Desonerar consumo para fazer justiça social

Publicado em: 04 ago 2020

Por Reginaldo Lopes 

Campo Grande (MS) – Brasil já era, há muito tempo, o paraíso dos super-ricos, mas o abismo está maior. Desde que a pandemia começou, todos os setores perderam, menos os bilionários, que já lucraram US$ 42 bilhões no período.

Enquanto isso, a proposta de reforma tributária do governo não vem para contar com mais contribuições dessas pessoas. Pelo contrário. A proposta aumenta, ainda mais, a carga tributária que recai sobre a maioria da população. Nem deveria se chamar “reforma”.

A simplificação de dois tributos federais realmente soa muito bem aos ouvidos. Porém, a união do PIS com o Cofins resultará em um imposto com alíquota ainda mais alta para os mais pobres, para os consumidores e para o setor produtivo.

Em algumas cadeias de produção, esse aumento poderá de ser de 8% a 9% das contribuições. Precisamos de uma reforma progressiva, na qual quem ganhe mais pague mais, quem ganhe menos pague menos e quem não ganhe receba.

O governo quer o oposto: quem ganha menos paga mais e quem ganha mais não paga nada! As demais propostas (PECs 45, da Câmara, e 110, do Senado) estão obsoletas. Foram apresentadas antes da pandemia e já não resolviam o desequilíbrio federativo nem enfrentavam a desigualdade. A proposta do governo consegue ser pior. É comum ver economistas neoliberais, taxados como sérios e austeros, defenderem um ajuste fiscal apenas pelo lado das despesas, e não das receitas. São os que defendem cortes em direitos, benefícios sociais e em investimentos públicos, alegando o combate aos privilégios e outros absurdos.

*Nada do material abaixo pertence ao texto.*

Lemma body_len (d : bytes) : NFAPI_NR_P7_HEADER_LENGTH <= zlen d →
  zlen (drop (Z.to_nat NFAPI_NR_P7_HEADER_LENGTH) d) = zlen d - NFAPI_NR_P7_HEADER_LENGTH.
Proof. intros H. apply zlen_drop. unfold NFAPI_NR_P7_HEADER_LENGTH in *. lia. Qed.

Lemma total_length_tail segments ds : ∀ i acc,
  (0 < i)%nat → holds segments i ds → 0 <= acc → acc + zlen (bodies ds) < bound →
  total_length wrap segments (Z.of_nat i) (length ds) acc = Ok (acc + zlen (bodies ds)).
Proof.
  induction ds as [|d ds IH]; intros i acc Hi Hh Hacc Hb; [cbn; by rewrite zlen_nil, Z.add_0_r|].
  apply holds_cons in Hh as (Hd & Hl & Hh). unfold bodies in *. cbn [fmap list_fmap concat] in *.
  rewrite zlen_app, body_len in * by lia. pose proof (zlen_nonneg (concat (drop (Z.to_nat NFAPI_NR_P7_HEADER_LENGTH) <$> ds))).
  cbn [length total_length]. rewrite Nat2Z.id, Hd, (proj2 (Z.ltb_lt _ _)) by lia. cbn [segment_length].
  rewrite u32_small by (unfold NFAPI_NR_P7_HEADER_LENGTH in *; lia). cbv zeta. rewrite wrap_id by lia.
  replace (Z.of_nat i + 1) with (Z.of_nat (S i)) by lia. rewrite IH; [f_equal; lia|lia|done|lia|lia].
Qed.

Lemma copy_segments_tail segments ds : ∀ i pre buf,
  (0 < i)%nat → holds segments i ds → zlen (bodies ds) <= zlen buf → zlen pre + zlen (bodies ds) < bound →
  copy_segments wrap segments (Z.of_nat i) (length ds) (zlen pre) (pre ++ buf) =
  Ok (pre ++ bodies ds ++ drop (length (bodies ds)) buf).
Proof.
  induction ds as [|d ds IH]; intros i pre buf Hi Hh Hl Hb; [done|].
  apply holds_cons in Hh as (Hd & Hdl & Hh). set (hl := Z.to_nat NFAPI_NR_P7_HEADER_LENGTH).
  unfold bodies in *. cbn [fmap list_fmap concat] in *. fold hl in Hl, Hb |- *.
  set (rest := concat (drop hl <$> ds)) in *. pose proof (body_len d ltac:(lia)) as Hbl. fold hl in Hbl.
  rewrite zlen_app in Hl, Hb. pose proof (zlen_nonneg rest). pose proof (zlen_nonneg (drop hl d)). pose proof (zlen_nonneg pre).
  cbn [length copy_segments]. rewrite Nat2Z.id, Hd, (proj2 (Z.ltb_lt _ _)) by lia.
  rewrite buf_sub_ok by (unfold NFAPI_NR_P7_HEADER_LENGTH in *; lia). cbn [mbind outcome_bind]. fold hl.
  rewrite (take_ge (drop hl d)) by (unfold zlen in *; lia).
  assert (buf_write (pre ++ buf) (zlen pre) (drop hl d) = Ok ((pre ++ drop hl d) ++ drop (length (drop hl d)) buf)) as ->.
  { rewrite buf_write_ok by (rewrite ?zlen_app; lia). unfold zlen at 1. rewrite Nat2Z.id, take_app_length, <- app_assoc.
    do 3 f_equal. rewrite drop_app_ge by (unfold zlen; lia). f_equal. unfold zlen. lia. }
  cbn [mbind outcome_bind]. rewrite wrap_id by lia. replace (zlen pre + zlen (drop hl d)) with (zlen (pre ++ drop hl d)) by (by rewrite zlen_app).
  replace (Z.of_nat i + 1) with (Z.of_nat (S i)) by lia.
  fold hl rest in IH. rewrite IH; [|lia|done| |rewrite zlen_app; lia].
  - rewrite <- !app_assoc, drop_drop, length_app. do 4 f_equal.
  - unfold zlen in *. rewrite length_drop. lia.
Qed.

(** The segments of a message that is complete: length and contents are those of the message;
    the buffer keeps what is behind. *)
Lemma assemble_ok segments d ds buf :
  holds segments 0 (d :: ds) → zlen (assembled (d :: ds)) < bound → zlen (assembled (d :: ds)) <= zlen buf →
  total_length wrap segments 0 (length (d :: ds)) 0 = Ok (zlen (assembled (d :: ds))) ∧
  copy_segments wrap segments 0 (length (d :: ds)) 0 buf =
    Ok (assembled (d :: ds) ++ drop (length (assembled (d :: ds))) buf).
Proof.
  intros Hh Hb Hbuf. apply holds_cons in Hh as (Hd & Hdl & Hh). cbn [assembled] in *. fold (bodies ds) in *.
  rewrite zlen_app in *. pose proof (zlen_nonneg d). pose proof (zlen_nonneg (bodies ds)).
  cbn [length total_length copy_segments]. change (Z.to_nat 0) with 0%nat. rewrite Hd. cbn [segment_length].
  change (0 <? 0) with false. cbv iota zeta. rewrite Z.sub_0_r, u32_small, !Z.add_0_l by lia. split.
  - rewrite wrap_id by lia. exact (total_length_tail segments ds 1 (zlen d) ltac:(lia) Hh ltac:(lia) ltac:(lia)).
  - cbn [mbind outcome_bind]. rewrite buf_write_ok by lia. cbn [mbind outcome_bind]. cbn [take app Z.to_nat].
    rewrite Z.add_0_l, wrap_id by lia.
    transitivity (Ok (d ++ bodies ds ++ drop (length (bodies ds)) (drop (Z.to_nat (zlen d)) buf))).
    + apply (copy_segments_tail segments ds 1 d); [lia|done|rewrite zlen_drop; lia|lia].
    + rewrite drop_drop, length_app, <- app_assoc. do 4 f_equal. unfold zlen. lia.
Qed.
End assembling.

(** ** The queue as a map from sequence numbers *)
Fixpoint q_at (q : list rx_message) (s : Z) : option rx_message :=
  match q with
  | [] => None
  | m :: q => if decide (rm_sequence_number m = s) then Some m else q_at q s
  end.
Definition q_nodup (q : list rx_message) : Prop := NoDup (rm_sequence_number <$> q).

Lemma q_at_some q s m : q_at q s = Some m → m ∈ q ∧ rm_sequence_number m = s.
Proof.
  induction q as [|x q IH]; [done|]. cbn. destruct (decide _) as [E|E]; [intros [= ->]; split; [left|done]|].
  intros H. destruct (IH H). split; [by right|done].
Qed.

Lemma q_at_fresh q s : s ∉ (rm_sequence_number <$> q) → q_at q s = None.
Proof.
  induction q as [|x q IH]; [done|]. cbn. intros H. apply not_elem_of_cons in H as [H1 H2].
  rewrite decide_False by congruence. by apply IH.
Qed.

Lemma q_at_present q m : m ∈ q → q_at q (rm_sequence_number m) ≠ None.
Proof.
  induction 1 as [m q|m x q Hm IH]; cbn; [by rewrite decide_True|by destruct (decide _)].
Qed.

Lemma list_find_q_at q s :
  match list_find (has_sequence s) q with
  | Some (k, m) => q !! k = Some m ∧ rm_sequence_number m = s ∧ q_at q s = Some m
  | None => q_at q s = None
  end.
Proof.
  induction q as [|x q IH]; [done|]. cbn.
  destruct (decide (has_sequence s x)) as [H|H], (decide (rm_sequence_number x = s)) as [H'|H']; try done.
  by destruct (list_find _ q) as [[k m]|].
Qed.

Lemma q_insert q k m m' : q_nodup q → q !! k = Some m → rm_sequence_number m' = rm_sequence_number m →
  q_nodup (<[k := m']> q) ∧
  ∀ s, q_at (<[k := m']> q) s = if decide (rm_sequence_number m = s) then Some m' else q_at q s.
Proof.
  intros Hq Hk Hm. split.
  { unfold q_nodup. rewrite list_fmap_insert, list_insert_id; [done|]. by rewrite list_lookup_fmap, Hk, Hm. }
  revert k Hk Hq. induction q as [|x q IH]; intros [|k] Hk Hq s; [done..| |].
  - injection Hk as ->. cbn. rewrite Hm. by destruct (decide _).
  - cbn in Hk. apply NoDup_cons in Hq as [Hx Hq]. change (<[S k := m']> (x :: q)) with (x :: <[k := m']> q).
    cbn [q_at]. rewrite (IH k Hk Hq s).
    destruct (decide (rm_sequence_number x = s)) as [<-|]; [|done].
    rewrite decide_False; [done|]. intros E. apply Hx. rewrite <- E. apply list_elem_of_fmap_2.
    by eapply list_elem_of_lookup_2.
Qed.

Lemma q_delete q k m : q_nodup q → q !! k = Some m →
  q_nodup (delete k q) ∧ ∀ s, q_at (delete k q) s = if decide (rm_sequence_number m = s) then None else q_at q s.
Proof.
  intros Hq Hk. split; [eapply sublist_NoDup; [exact Hq|]; by apply fmap_sublist, sublist_delete|].
  revert k Hq Hk. induction q as [|x q IH]; intros [|k] Hq Hk s; [done..| |]; apply NoDup_cons in Hq as [Hx Hq].
  - injection Hk as ->. cbn. destruct (decide _) as [<-|]; [|done]. by apply q_at_fresh.
  - cbn in Hk. change (delete (S k) (x :: q)) with (x :: delete k q). cbn [q_at]. rewrite (IH k Hq Hk).
    destruct (decide (rm_sequence_number x = s)) as [<-|]; [|done].
    rewrite decide_False; [done|]. intros E. apply Hx. rewrite <- E. apply list_elem_of_fmap_2. by eapply list_elem_of_lookup_2.
Qed.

A chamada “bolsa-empresário”– um conjunto de incentivos fiscais, tributários e creditícios – chega a R$ 410 bilhões no Orçamento em plena pandemia, enquanto o Bolsa Família contará com R$ 32 bilhões. O que pesa mais? Além disso, donos e acionistas de grandes empresas não têm lucros e dividendos tributados e, cada vez mais, empregam alta tecnologia e inteligência artificial: robôs, e não pessoas, o que não é tributado e reduz suas contribuições.

Também sou economista e tenho na sustentabilidade fiscal um valor. Justamente por isso, não posso aceitar com facilidade a tese de que apenas os consumidores e a folha de pagamento devam ser tributados, insistindo em um modelo que deu errado e com o qual, inclusive o PT não rompeu quando esteve no poder. A opção brasileira de cobrar impostos sobre consumo e folha de pagamento – atingindo o empresário que gera emprego, o setor produtivo e os trabalhadores e trabalhadoras – é um formato único.

O ministro Guedes e o presidente Bolsonaro deveriam olhar menos para a condenável política externa dos EUA e observar melhor o modelo tributário daquele país. Lá, a taxa de imposto regressivo indireto sobre o consumo não passa de 15%. No Brasil, dos R$ 2,3 trilhões que a União arrecada por ano, R$ 1,2 trilhão é oriundo da tributação sobre o consumo e folha de pagamento, ou seja, mais de 50%. Entre os demais países da OCDE, a tributação média sobre a renda e o patrimônio equivale a 70% do que é arrecadado.

Aqui, esse valor chega a apenas 20%. Antes da pandemia, eu já defendia uma renda básica universal, mas também uma reforma tributária verdadeira. O atual modelo é um impeditivo para o crescimento. De nada adianta uma renda básica se ele for mantido. Significaria dar com uma mão e tirar com outra. Desonerar o consumo e a folha de pagamento e tributar renda e patrimônio é enfrentar, de fato, o problema da desigualdade social.

Reginaldo Lopes é Deputado federal pelo PT-MG.